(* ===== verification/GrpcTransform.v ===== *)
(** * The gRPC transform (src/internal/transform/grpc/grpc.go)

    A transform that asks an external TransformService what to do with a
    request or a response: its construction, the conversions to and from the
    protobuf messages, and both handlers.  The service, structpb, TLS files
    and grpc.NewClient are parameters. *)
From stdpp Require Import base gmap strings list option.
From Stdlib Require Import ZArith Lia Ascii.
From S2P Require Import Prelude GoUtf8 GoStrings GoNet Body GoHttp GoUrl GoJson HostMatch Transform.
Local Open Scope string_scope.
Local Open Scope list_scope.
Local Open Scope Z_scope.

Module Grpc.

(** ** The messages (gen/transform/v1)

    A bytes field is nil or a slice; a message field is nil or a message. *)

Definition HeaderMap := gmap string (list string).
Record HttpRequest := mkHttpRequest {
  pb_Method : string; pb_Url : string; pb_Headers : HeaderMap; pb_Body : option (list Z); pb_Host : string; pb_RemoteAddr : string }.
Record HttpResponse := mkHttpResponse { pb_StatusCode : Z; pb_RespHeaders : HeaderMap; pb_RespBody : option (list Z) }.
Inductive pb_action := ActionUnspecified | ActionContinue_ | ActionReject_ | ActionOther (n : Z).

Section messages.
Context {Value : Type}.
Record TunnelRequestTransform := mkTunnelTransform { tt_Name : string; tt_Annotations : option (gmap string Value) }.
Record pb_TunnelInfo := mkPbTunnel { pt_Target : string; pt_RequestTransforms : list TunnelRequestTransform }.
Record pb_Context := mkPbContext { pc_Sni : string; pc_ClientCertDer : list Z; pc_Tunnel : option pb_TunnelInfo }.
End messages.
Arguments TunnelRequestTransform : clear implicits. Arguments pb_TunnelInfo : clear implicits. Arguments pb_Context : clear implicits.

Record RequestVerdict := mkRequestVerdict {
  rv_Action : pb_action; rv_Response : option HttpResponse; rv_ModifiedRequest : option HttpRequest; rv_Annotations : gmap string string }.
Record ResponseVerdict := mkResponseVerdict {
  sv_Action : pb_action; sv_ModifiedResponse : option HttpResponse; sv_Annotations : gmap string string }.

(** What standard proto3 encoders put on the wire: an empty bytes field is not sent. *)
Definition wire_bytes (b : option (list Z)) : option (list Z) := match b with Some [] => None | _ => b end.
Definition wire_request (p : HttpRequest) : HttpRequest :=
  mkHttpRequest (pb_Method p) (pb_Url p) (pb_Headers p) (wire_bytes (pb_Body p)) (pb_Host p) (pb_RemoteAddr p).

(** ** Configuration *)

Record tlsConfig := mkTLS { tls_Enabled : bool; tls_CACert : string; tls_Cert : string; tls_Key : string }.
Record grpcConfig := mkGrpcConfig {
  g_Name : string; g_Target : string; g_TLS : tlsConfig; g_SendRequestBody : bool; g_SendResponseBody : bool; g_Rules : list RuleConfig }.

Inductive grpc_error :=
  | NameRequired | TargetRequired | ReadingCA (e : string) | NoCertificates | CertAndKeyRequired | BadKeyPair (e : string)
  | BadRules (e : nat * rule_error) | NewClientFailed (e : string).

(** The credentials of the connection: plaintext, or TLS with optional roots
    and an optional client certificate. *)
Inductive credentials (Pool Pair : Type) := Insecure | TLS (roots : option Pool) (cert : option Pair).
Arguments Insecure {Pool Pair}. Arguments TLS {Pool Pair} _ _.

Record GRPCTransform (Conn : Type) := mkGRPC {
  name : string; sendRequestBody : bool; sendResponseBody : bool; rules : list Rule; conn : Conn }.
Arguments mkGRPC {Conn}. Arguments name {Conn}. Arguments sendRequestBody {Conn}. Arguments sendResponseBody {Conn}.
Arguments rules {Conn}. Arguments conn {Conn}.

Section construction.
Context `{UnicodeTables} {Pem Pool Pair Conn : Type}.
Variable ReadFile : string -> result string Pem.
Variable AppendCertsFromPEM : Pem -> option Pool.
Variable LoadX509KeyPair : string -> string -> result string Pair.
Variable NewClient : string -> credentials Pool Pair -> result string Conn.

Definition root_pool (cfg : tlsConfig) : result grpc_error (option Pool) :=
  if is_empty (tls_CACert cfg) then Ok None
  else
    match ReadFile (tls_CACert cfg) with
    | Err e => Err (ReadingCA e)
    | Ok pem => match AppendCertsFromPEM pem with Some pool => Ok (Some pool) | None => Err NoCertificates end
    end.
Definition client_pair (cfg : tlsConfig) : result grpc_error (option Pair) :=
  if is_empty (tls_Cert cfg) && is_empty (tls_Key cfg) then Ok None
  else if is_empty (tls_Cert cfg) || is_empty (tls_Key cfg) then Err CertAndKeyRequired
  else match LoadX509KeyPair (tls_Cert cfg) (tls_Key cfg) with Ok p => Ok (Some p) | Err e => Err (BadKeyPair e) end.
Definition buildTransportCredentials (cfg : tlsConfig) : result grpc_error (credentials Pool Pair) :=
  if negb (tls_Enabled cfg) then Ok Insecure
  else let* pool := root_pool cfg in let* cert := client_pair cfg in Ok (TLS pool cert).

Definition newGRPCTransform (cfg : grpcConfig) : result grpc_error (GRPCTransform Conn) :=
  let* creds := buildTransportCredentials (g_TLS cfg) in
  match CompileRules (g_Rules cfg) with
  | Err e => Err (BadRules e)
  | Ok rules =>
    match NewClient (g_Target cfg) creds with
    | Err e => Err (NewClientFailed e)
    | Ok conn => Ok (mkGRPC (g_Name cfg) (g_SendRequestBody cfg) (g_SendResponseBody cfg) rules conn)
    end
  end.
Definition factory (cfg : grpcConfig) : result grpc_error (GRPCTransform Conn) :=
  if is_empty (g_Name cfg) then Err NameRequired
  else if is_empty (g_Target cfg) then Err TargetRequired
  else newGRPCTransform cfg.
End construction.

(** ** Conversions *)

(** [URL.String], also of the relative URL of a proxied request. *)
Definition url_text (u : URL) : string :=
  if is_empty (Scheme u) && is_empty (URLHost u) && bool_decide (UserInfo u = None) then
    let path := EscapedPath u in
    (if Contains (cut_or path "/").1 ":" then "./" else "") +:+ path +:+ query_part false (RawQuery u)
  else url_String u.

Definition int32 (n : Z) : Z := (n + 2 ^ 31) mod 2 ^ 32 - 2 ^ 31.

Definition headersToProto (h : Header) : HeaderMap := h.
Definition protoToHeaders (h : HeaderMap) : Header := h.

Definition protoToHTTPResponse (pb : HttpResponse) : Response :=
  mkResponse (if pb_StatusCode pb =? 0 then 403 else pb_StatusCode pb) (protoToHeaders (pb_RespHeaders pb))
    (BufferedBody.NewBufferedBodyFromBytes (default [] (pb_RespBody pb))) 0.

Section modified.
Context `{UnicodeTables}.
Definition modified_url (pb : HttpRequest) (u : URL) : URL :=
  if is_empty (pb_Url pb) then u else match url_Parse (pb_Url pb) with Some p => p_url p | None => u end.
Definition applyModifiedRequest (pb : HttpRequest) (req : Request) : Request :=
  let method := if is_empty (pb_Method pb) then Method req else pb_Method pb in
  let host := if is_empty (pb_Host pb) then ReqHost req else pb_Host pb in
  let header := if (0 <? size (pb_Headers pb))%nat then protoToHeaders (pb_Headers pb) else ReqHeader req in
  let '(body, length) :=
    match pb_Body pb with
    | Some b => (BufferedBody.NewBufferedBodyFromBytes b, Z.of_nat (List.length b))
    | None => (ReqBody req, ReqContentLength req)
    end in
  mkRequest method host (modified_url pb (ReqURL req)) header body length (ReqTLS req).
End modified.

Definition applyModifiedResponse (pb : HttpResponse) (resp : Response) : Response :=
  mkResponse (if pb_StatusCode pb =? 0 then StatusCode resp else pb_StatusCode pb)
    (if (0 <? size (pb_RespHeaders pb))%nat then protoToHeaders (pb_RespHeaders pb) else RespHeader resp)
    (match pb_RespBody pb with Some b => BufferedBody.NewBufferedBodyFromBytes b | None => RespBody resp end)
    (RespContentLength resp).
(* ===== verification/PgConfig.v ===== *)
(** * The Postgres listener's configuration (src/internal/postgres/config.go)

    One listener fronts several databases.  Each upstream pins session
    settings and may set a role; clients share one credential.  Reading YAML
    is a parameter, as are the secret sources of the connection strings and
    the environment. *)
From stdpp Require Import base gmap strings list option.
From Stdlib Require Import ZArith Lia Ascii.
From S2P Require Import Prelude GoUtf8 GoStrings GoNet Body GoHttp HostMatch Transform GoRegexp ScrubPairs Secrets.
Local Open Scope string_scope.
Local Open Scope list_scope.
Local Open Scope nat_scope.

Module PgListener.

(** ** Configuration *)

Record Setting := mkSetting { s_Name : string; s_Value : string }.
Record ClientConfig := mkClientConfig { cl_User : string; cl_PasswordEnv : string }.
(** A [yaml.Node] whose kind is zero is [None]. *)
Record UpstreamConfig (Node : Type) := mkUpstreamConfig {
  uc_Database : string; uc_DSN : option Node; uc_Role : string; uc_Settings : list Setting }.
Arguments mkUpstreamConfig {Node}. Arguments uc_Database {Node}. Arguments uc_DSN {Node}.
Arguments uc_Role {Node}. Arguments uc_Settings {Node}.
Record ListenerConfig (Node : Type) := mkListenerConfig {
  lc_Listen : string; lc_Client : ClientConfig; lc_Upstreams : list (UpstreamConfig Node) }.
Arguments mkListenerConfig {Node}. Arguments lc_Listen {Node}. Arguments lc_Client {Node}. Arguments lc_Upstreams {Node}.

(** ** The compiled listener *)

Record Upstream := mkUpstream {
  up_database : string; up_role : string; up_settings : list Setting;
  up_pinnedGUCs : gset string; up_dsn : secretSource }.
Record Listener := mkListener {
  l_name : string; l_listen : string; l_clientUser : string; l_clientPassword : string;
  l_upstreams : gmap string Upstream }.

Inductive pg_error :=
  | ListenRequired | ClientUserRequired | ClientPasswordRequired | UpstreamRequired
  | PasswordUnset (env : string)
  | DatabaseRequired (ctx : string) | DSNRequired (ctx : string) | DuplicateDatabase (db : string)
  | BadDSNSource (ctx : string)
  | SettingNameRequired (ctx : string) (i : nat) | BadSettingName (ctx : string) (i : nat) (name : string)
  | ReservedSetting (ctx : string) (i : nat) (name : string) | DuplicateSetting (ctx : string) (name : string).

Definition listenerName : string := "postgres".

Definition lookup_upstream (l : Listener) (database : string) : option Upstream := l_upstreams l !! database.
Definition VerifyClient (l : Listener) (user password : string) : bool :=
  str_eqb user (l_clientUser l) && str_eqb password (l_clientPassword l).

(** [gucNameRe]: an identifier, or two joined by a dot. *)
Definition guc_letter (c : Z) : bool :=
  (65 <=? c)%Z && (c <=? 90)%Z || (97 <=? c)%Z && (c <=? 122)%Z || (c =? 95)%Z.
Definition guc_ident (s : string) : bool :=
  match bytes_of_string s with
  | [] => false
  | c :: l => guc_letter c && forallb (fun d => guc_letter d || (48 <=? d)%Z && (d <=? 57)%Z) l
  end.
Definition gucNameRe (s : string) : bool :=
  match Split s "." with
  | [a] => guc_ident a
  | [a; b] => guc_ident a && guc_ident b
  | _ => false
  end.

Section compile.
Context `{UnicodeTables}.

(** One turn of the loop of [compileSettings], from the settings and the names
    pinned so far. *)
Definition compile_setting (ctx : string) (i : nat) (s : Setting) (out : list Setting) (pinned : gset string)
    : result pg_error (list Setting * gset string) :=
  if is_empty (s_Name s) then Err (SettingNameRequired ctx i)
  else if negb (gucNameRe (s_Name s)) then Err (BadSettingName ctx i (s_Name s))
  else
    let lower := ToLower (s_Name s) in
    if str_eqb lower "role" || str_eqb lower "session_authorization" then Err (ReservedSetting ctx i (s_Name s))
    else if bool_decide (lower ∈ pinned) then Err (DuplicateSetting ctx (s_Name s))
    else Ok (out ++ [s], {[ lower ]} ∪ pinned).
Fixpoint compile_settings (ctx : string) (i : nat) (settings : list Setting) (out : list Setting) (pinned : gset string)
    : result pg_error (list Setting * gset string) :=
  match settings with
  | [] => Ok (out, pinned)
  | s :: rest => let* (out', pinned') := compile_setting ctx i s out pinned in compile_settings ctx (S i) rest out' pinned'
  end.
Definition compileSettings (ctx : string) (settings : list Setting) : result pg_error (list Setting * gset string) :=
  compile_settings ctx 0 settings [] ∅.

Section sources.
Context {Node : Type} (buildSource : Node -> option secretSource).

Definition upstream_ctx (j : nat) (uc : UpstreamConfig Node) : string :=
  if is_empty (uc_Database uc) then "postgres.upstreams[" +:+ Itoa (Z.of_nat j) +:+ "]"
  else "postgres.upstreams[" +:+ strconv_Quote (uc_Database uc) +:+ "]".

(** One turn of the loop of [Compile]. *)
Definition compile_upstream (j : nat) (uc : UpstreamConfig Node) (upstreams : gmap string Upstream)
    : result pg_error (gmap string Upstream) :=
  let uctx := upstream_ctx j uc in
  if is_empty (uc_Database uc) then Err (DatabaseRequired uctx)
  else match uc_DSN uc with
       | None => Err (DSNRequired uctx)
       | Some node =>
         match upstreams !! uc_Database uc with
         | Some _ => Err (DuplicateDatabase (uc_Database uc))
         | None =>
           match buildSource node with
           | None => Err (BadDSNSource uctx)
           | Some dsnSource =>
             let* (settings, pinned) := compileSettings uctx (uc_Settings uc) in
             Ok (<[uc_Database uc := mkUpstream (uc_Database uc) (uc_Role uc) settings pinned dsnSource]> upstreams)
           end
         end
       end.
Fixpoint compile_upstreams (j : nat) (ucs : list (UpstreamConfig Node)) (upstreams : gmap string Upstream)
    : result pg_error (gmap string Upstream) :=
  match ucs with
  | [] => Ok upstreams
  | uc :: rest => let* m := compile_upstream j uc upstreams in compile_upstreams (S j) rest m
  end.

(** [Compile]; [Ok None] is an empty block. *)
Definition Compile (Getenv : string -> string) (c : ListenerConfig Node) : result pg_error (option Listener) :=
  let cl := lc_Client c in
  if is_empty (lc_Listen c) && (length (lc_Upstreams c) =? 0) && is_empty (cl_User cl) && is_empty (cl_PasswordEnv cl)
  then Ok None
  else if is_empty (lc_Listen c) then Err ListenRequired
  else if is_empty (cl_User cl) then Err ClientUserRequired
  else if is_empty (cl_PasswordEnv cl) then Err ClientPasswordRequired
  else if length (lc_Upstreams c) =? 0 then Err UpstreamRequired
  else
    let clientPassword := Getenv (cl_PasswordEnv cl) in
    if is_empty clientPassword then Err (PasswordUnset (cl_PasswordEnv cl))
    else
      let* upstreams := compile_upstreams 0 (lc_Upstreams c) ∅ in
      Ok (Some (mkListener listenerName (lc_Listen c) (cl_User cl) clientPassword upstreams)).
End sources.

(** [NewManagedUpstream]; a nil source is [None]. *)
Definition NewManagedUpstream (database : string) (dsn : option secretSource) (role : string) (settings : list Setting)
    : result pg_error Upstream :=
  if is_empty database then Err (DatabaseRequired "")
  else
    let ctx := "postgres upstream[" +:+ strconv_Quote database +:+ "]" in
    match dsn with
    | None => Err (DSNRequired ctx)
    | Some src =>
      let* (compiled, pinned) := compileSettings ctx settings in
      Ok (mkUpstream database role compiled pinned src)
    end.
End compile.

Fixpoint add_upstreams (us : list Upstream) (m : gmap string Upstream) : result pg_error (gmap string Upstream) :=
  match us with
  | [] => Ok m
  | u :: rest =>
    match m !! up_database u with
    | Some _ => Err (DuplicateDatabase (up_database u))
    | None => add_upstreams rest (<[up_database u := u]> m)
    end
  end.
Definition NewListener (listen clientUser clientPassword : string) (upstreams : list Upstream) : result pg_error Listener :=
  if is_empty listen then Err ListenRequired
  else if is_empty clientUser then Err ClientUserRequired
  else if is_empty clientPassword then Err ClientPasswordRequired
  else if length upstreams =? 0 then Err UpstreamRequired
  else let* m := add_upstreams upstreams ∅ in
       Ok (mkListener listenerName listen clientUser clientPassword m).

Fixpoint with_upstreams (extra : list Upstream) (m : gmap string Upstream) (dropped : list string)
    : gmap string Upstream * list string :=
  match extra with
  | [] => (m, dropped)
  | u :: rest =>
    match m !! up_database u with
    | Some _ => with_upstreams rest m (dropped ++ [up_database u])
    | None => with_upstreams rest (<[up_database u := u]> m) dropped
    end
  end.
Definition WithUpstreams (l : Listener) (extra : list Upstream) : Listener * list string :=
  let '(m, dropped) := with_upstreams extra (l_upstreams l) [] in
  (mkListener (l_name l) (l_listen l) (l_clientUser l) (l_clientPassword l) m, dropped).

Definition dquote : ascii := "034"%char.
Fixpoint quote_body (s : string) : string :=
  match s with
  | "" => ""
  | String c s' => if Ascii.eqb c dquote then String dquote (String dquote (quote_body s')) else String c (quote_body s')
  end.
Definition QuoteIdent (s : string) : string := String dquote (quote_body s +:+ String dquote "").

■ ■ ■ ■

**Task statement:** In the entries above, find the line with "Definition protoToHTTPResponse (pb" and the line with "Section modified.", then restate word for word both of them and every line between, with nothing more.

**Solution:**
Definition protoToHTTPResponse (pb : HttpResponse) : Response :=
  mkResponse (if pb_StatusCode pb =? 0 then 403 else pb_StatusCode pb) (protoToHeaders (pb_RespHeaders pb))
    (BufferedBody.NewBufferedBodyFromBytes (default [] (pb_RespBody pb))) 0.

Section modified.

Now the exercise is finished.